Colin reached out for the knife but he was drunker than he looked.
Ricky saw the movement from the corner of his eye and reacted before thinking.
Colin grabbed at Ricky, pushing his arm – and the knife – away from him.
Ricky tried to fight back, not really intending to do anything, but his foot slipped on the wet paving stone.
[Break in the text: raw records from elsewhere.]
Lemma count_exceeding_bounds (e0 : double) (e : list double) (b : Z) :
  0 <= b -> 0 <= count_exceeding e0 e b <= b.
Proof.
  intros Hb. rewrite <- (Z2Nat.id b) by done.
  induction (Z.to_nat b) as [|k IH].
  - unfold count_exceeding. simpl. lia.
  - replace (Z.of_nat (Datatypes.S k)) with (Z.of_nat k + 1) by lia.
    rewrite count_exceeding_succ by lia. destruct (dlt e0 _); lia.
Qed.

(** The state after [B] passes of the bootstrap loop. *)
Lemma replicate_loop_invariant (K : Z) (sizes : list Z) (N U B : Z) (st : state double G) :
  0 <= B ->
  let st' := for_loop 0 B (step K sizes N U) st in
  st_x st' = st_x st /\ st_e0 st' = st_e0 st /\ st_pval st' = st_pval st
  /\ st_D st' = st_D st
  /\ (exists perms, calls st' = calls st ++ ((λ p, (st_D st, p)) <$> perms)
        /\ Z.of_nat (length perms) = B
        /\ (forall Inv : list Z -> Prop,
              (forall g J, Inv J -> Inv (permute g J N).1) -> Inv (st_perm st) ->
              Inv (st_perm st') /\ Forall Inv perms))
  /\ (st_ek st = 0 -> B < Int.INT_MAX ->
      st_ek st' = count_exceeding (st_e0 st) (st_e st') B).
Proof.
  intros HB. cbv zeta.
  apply (for_loop_ind (fun b st' =>
    st_x st' = st_x st /\ st_e0 st' = st_e0 st /\ st_pval st' = st_pval st
    /\ st_D st' = st_D st
    /\ (exists perms, calls st' = calls st ++ ((λ p, (st_D st, p)) <$> perms)
          /\ Z.of_nat (length perms) = b
          /\ (forall Inv : list Z -> Prop,
                (forall g J, Inv J -> Inv (permute g J N).1) -> Inv (st_perm st) ->
                Inv (st_perm st') /\ Forall Inv perms))
    /\ (st_ek st = 0 -> b < Int.INT_MAX ->
        st_ek st' = count_exceeding (st_e0 st) (st_e st') b))); [| |done].
  - repeat split; try done.
    exists []. simpl. rewrite app_nil_r. repeat split; done || constructor.
  - intros b s Hb (Hx & He0 & Hpv & HD & (perms & Hcalls & Hlen & Hperm) & Hek).
    destruct (replicate_step_frame K sizes N U b s) as (Fx & Fe0 & Fpv & FD & Fcalls & Fperm).
    destruct (replicate_step_count K sizes N U b s) as [Cek Ce]; [lia|].
    split; [congruence|]. split; [congruence|]. split; [congruence|]. split; [congruence|].
    split.
    + exists (perms ++ [st_perm (step K sizes N U b s)]). split; [|split].
      * rewrite Fcalls, Hcalls, fmap_app, <- app_assoc, HD. reflexivity.
      * rewrite length_app. simpl. lia.
      * intros Inv Hcontract Hinit. destruct (Hperm Inv Hcontract Hinit) as [Hp Hall].
        assert (Hnew : Inv (st_perm (step K sizes N U b s))).
        { rewrite Fperm. by apply Hcontract. }
        split; [exact Hnew|]. apply Forall_app. split; [exact Hall|].
        by apply Forall_singleton.
    + intros Hek0 Hmax. unfold Int.INT_MAX in Hmax. rewrite Cek, Hek by (unfold Int.INT_MAX; lia).
      rewrite count_exceeding_succ by lia.
      rewrite (count_exceeding_ext _ (st_e s) (st_e (step K sizes N U b s)))
        by (intros b' Hb'; apply Ce; lia).
      rewrite He0.
      pose proof (count_exceeding_bounds (st_e0 st) (st_e s) b ltac:(lia)) as Hbound.
      destruct (dlt (st_e0 st) _); [|lia].
      unfold Int.add. rewrite wrap_int_id; [done|].
      unfold Int.in_range, Int.INT_MIN, Int.INT_MAX. lia.
Qed.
Colin’s pale blue eyes stared into Ricky’s bright green ones. Neither blinked nor, for a moment, moved. Then, with his mouth forming a small ‘o’ of wonder Colin started to slip to the ground. Ricky tried to pull him up but couldn’t and was left, watching, as the paving stones turned crimson. He turned to Steven, about to tell him to shut up – to stop screaming – but Steven wasn’t there; He could still see his back as he ran away. Then he realised, as he looked down at the blood pouring out of his best friend’s throat, that the scream was his own.

* * *

I stood with the walls of the jail behind me, the sunlight hitting me full in the face and, for a moment, I blinked back tears that could have been caused by the bright light but – I knew deep inside – were because I was, after twenty-one years, free.
“So, what are you going to do now?”
I - Richard Wilkins, formerly Prisoner 21342, Wilkins, R. - looked back at the smiling face of David Scott, formerly Officer David Scott. Running a calloused hand over my heavily bearded face I sighed before looking out into the open, sun-drenched, street.